───── RECORDED INFORMATION

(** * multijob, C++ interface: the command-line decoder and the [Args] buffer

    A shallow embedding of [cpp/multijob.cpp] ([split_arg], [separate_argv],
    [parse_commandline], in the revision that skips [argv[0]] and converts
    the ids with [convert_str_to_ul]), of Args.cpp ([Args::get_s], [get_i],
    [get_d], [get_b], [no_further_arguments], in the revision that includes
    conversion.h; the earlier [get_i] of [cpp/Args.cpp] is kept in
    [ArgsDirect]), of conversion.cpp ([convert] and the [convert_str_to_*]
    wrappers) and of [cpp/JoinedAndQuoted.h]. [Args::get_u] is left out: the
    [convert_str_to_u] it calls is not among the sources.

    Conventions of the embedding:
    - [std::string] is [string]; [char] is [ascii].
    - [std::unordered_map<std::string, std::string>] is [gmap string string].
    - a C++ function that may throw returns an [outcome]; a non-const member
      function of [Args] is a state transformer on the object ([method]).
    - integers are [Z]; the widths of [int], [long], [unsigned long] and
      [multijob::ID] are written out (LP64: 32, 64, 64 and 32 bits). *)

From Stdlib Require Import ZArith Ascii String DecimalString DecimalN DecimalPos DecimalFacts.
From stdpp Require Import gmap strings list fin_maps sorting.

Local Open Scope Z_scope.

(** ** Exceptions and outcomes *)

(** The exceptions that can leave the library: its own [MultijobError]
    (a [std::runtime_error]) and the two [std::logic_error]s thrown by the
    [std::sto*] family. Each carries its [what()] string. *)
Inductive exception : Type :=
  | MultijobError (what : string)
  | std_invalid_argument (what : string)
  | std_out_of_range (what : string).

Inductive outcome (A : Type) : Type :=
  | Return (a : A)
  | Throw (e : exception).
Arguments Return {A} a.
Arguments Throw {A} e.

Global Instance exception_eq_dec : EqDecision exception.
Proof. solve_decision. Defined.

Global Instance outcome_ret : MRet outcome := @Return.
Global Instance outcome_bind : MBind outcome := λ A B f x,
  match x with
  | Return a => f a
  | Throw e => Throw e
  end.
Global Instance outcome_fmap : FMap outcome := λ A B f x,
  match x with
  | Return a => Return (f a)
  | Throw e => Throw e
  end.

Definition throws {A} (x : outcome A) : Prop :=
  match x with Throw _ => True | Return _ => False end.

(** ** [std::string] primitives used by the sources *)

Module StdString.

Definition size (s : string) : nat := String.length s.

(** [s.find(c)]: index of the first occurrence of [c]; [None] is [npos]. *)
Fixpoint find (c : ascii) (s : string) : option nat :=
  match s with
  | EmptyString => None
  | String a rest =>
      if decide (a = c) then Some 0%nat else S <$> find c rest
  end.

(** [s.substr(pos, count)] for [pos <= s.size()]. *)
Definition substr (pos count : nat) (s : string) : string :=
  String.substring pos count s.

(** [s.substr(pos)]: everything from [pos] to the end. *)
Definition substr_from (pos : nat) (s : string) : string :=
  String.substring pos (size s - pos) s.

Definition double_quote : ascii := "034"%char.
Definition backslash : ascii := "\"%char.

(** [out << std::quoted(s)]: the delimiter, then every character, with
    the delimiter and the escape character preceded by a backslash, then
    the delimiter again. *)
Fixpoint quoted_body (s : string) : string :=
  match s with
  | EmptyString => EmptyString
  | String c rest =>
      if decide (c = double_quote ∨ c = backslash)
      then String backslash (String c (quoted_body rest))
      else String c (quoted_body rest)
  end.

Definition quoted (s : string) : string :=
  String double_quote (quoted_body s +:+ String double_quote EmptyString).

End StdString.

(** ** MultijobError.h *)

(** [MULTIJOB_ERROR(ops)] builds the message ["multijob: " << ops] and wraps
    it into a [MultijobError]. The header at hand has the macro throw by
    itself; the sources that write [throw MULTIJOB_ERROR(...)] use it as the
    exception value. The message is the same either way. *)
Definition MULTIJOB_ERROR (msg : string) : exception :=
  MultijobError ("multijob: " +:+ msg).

──────────

> _INSTRUCTIONS FOR THE TASK_
Find the word "with" in the listing above, then copy each line where it turns up.

> _ANSWER TO THIS PROBLEM_
    the ids with [convert_str_to_ul]), of Args.cpp ([Args::get_s], [get_i],
  match x with
  match x with
  match x with Throw _ => True | Return _ => False end.
  match s with
(** [out << std::quoted(s)]: the delimiter, then every character, with
  match s with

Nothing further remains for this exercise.